## Information shown:

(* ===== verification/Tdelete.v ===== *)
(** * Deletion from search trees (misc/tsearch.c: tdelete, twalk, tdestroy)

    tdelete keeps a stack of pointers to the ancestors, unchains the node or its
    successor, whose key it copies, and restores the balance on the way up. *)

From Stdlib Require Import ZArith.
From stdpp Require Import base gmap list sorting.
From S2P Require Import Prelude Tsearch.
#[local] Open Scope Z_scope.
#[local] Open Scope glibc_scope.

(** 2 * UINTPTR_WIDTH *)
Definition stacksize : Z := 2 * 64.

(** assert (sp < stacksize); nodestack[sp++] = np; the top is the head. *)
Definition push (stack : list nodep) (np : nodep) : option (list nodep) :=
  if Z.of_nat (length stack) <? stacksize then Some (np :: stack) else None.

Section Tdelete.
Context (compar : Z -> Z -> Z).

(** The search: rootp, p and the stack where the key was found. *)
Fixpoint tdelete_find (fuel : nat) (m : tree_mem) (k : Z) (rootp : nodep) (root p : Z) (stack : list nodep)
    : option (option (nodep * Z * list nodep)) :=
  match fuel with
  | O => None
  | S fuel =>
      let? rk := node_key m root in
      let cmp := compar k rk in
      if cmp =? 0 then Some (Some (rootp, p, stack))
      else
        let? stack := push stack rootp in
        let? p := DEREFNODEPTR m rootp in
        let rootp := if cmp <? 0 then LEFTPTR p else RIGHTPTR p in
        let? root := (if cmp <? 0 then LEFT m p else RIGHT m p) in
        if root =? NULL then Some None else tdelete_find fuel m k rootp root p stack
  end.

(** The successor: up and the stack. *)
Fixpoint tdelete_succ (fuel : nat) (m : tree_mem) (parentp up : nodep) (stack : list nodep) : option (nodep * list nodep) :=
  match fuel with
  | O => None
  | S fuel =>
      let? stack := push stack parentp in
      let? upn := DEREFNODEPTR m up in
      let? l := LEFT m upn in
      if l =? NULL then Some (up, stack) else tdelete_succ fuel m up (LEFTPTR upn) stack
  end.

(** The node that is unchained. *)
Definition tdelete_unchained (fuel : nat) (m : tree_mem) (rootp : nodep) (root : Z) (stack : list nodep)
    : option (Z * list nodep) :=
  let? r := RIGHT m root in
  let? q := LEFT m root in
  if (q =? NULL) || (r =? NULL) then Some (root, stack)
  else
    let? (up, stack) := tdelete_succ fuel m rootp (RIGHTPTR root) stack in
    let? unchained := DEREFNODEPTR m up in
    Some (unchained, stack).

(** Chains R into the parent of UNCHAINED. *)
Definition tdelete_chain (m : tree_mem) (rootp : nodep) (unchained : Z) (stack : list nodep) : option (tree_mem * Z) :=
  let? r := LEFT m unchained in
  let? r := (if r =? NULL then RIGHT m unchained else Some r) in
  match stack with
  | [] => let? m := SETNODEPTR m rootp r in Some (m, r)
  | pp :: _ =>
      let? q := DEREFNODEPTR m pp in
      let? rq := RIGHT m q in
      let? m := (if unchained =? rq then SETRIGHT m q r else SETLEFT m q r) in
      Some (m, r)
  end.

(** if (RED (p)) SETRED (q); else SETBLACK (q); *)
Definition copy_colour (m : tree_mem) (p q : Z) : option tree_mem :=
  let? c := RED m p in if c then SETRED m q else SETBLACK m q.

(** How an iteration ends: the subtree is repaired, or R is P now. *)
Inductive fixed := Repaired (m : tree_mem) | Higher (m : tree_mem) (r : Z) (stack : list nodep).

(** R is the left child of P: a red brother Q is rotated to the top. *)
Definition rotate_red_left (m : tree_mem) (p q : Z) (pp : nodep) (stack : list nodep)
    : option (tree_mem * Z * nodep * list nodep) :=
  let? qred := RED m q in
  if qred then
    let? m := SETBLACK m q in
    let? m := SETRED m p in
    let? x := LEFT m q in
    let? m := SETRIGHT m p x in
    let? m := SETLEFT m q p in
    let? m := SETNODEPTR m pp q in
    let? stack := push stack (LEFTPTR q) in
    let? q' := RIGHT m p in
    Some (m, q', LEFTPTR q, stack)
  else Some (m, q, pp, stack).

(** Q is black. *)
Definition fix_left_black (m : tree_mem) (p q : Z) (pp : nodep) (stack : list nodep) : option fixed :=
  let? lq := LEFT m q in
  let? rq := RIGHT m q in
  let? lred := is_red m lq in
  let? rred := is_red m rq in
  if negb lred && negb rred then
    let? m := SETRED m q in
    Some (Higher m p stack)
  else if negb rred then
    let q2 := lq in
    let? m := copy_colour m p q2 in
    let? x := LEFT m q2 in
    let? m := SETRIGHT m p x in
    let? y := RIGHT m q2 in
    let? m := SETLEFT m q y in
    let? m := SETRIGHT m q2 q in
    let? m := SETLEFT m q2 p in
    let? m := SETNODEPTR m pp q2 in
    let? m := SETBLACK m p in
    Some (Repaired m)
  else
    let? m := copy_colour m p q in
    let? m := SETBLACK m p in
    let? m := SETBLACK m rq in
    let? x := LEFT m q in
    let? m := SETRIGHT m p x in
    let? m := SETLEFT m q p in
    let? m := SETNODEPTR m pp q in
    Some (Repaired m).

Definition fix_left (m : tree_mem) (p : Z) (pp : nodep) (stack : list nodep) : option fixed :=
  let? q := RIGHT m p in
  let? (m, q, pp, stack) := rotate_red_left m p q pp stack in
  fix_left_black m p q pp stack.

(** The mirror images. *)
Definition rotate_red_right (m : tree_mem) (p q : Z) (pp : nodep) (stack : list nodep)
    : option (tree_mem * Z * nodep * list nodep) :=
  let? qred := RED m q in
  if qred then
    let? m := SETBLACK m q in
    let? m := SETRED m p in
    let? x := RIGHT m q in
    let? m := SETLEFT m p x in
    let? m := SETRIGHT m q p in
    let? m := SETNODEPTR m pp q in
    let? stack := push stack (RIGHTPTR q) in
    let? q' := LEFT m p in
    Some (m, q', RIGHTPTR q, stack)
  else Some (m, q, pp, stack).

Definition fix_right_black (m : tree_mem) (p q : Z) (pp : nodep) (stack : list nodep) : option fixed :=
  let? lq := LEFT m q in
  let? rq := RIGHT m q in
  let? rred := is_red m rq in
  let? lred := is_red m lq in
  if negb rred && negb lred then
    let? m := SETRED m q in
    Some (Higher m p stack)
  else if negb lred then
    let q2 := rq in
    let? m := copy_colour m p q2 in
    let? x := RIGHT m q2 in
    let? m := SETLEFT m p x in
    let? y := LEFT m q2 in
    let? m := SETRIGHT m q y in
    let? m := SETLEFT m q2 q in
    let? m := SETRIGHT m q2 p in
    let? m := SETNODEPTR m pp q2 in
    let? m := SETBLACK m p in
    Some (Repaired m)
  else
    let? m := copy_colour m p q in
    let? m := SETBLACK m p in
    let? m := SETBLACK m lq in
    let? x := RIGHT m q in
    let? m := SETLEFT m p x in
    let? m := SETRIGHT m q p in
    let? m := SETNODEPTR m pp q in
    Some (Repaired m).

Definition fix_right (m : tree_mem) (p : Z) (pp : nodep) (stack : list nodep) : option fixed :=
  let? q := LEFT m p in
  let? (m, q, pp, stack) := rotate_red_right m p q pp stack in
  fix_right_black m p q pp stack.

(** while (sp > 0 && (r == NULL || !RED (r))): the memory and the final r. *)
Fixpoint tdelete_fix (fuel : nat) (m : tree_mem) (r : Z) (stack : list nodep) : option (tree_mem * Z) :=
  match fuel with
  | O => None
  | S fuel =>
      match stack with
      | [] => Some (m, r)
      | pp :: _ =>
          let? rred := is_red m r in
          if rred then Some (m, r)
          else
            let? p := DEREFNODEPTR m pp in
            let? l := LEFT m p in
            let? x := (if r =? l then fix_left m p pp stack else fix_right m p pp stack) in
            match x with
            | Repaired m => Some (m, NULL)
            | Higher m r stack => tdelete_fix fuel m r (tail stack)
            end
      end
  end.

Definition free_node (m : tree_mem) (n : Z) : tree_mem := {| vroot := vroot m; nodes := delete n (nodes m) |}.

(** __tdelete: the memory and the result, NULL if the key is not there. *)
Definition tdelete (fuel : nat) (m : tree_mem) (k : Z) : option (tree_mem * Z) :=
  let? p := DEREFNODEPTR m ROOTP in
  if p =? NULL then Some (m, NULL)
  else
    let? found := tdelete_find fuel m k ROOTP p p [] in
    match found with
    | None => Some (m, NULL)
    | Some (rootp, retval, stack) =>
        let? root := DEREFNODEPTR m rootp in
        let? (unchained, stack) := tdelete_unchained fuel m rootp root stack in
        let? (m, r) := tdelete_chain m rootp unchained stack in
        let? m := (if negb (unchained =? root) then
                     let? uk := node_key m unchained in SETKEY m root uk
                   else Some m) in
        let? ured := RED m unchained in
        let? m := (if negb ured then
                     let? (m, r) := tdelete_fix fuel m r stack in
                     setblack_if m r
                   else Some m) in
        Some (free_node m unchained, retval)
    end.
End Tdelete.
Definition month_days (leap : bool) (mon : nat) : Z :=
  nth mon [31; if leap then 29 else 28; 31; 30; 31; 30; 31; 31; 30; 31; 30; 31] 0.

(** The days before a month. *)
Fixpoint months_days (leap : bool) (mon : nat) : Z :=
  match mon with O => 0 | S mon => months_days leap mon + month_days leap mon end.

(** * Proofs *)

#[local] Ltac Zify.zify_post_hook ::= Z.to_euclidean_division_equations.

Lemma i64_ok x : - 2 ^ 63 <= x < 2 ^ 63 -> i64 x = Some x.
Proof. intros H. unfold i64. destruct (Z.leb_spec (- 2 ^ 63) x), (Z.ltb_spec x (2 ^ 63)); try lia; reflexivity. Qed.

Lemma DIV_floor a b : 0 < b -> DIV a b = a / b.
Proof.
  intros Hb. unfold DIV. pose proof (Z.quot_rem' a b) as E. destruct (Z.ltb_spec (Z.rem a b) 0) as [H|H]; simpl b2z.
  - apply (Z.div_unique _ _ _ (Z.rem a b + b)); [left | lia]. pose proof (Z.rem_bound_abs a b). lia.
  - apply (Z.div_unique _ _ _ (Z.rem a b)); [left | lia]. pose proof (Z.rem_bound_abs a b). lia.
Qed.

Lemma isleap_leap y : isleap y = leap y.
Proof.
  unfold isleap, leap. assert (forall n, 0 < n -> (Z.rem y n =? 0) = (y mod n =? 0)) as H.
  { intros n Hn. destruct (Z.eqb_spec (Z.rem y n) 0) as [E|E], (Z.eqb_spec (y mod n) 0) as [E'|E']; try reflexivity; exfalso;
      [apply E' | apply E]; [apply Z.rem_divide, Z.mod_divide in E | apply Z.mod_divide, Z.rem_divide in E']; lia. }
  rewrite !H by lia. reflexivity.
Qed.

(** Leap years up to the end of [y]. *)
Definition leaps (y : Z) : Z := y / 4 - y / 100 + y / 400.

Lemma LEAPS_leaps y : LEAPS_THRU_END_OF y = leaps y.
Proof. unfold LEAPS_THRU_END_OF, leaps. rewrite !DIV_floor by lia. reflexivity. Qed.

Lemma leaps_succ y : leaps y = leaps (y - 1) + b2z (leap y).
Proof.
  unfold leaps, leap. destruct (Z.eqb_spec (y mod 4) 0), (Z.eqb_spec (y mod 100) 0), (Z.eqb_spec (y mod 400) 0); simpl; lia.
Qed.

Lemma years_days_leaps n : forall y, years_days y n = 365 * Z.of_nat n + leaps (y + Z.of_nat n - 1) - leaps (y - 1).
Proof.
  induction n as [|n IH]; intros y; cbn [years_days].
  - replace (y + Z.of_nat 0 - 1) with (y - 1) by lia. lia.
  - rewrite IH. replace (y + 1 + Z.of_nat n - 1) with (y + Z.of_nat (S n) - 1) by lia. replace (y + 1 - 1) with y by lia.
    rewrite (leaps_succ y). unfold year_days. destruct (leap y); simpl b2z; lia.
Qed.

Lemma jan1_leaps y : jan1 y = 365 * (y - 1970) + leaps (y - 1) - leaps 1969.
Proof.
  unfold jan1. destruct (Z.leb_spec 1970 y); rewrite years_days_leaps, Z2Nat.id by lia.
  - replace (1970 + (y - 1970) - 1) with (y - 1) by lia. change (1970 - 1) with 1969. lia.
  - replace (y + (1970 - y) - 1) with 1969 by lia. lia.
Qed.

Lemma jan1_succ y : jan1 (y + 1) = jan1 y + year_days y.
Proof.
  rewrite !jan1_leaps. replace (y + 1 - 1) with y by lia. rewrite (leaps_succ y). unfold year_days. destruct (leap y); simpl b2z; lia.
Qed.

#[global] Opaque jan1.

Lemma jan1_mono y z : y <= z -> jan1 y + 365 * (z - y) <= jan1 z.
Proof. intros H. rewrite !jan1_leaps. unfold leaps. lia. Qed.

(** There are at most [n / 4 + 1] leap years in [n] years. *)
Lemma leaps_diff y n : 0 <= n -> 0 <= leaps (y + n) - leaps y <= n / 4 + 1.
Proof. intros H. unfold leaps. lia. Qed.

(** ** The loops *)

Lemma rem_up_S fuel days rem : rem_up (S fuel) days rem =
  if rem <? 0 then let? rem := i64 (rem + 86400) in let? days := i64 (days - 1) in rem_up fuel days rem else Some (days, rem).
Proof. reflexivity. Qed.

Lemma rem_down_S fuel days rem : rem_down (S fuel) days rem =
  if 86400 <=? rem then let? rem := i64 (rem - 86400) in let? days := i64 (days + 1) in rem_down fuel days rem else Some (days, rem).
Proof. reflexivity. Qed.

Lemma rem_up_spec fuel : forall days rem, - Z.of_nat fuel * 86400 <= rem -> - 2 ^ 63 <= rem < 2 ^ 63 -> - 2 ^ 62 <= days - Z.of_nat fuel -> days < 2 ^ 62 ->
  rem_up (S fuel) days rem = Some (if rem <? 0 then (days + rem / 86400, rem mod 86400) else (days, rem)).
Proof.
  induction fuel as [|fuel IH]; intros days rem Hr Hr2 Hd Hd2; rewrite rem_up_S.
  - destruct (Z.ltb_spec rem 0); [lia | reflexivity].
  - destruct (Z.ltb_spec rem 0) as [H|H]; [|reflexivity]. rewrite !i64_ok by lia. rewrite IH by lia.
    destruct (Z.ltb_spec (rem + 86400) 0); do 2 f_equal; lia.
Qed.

## What you will do:
Above are the records. Copy the lines beginning at the one that has "(** There are" and ending with the one that has "Lemma rem_up_S fuel", unchanged.

## Answer to this task:
(** There are at most [n / 4 + 1] leap years in [n] years. *)
Lemma leaps_diff y n : 0 <= n -> 0 <= leaps (y + n) - leaps y <= n / 4 + 1.
Proof. intros H. unfold leaps. lia. Qed.

(** ** The loops *)

Lemma rem_up_S fuel days rem : rem_up (S fuel) days rem =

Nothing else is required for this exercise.